Write out exactly the lines below that run from the one containing "From S2P Require" through the one containing "Definition host_normal (host", both included, with no other lines.

- [INFORMATION GIVEN]
—————

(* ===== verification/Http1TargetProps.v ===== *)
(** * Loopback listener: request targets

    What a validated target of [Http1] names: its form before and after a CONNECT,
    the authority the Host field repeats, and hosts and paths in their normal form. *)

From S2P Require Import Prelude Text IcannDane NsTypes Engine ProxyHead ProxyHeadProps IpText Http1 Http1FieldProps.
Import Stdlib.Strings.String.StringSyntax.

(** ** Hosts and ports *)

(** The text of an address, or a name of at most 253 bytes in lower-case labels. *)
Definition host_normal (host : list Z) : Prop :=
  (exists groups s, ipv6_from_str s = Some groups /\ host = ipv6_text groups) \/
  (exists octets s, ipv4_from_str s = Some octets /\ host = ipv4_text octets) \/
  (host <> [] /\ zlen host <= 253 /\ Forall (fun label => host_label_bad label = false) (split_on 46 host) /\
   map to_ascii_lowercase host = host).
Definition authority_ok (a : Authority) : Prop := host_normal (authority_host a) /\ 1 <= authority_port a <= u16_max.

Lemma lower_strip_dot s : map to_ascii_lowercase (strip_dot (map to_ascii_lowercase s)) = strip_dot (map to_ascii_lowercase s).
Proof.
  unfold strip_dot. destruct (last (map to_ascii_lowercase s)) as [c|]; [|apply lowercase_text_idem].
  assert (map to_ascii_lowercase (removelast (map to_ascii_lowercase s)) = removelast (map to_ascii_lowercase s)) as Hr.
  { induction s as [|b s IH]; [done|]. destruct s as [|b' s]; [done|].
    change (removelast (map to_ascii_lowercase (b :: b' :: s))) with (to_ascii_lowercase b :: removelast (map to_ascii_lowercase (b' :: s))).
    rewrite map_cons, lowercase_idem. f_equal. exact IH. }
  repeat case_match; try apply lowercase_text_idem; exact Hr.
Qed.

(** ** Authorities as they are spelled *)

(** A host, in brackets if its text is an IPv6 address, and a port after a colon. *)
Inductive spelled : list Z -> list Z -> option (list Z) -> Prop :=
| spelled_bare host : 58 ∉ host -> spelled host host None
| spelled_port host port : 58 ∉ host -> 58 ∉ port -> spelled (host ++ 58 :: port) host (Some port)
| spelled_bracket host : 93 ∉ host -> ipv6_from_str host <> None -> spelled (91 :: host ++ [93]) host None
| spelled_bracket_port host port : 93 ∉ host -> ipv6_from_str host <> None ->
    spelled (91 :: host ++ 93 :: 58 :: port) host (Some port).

—————

- [SOLUTION TO THE PROBLEM]
From S2P Require Import Prelude Text IcannDane NsTypes Engine ProxyHead ProxyHeadProps IpText Http1 Http1FieldProps.
Import Stdlib.Strings.String.StringSyntax.

(** ** Hosts and ports *)

(** The text of an address, or a name of at most 253 bytes in lower-case labels. *)
Definition host_normal (host : list Z) : Prop :=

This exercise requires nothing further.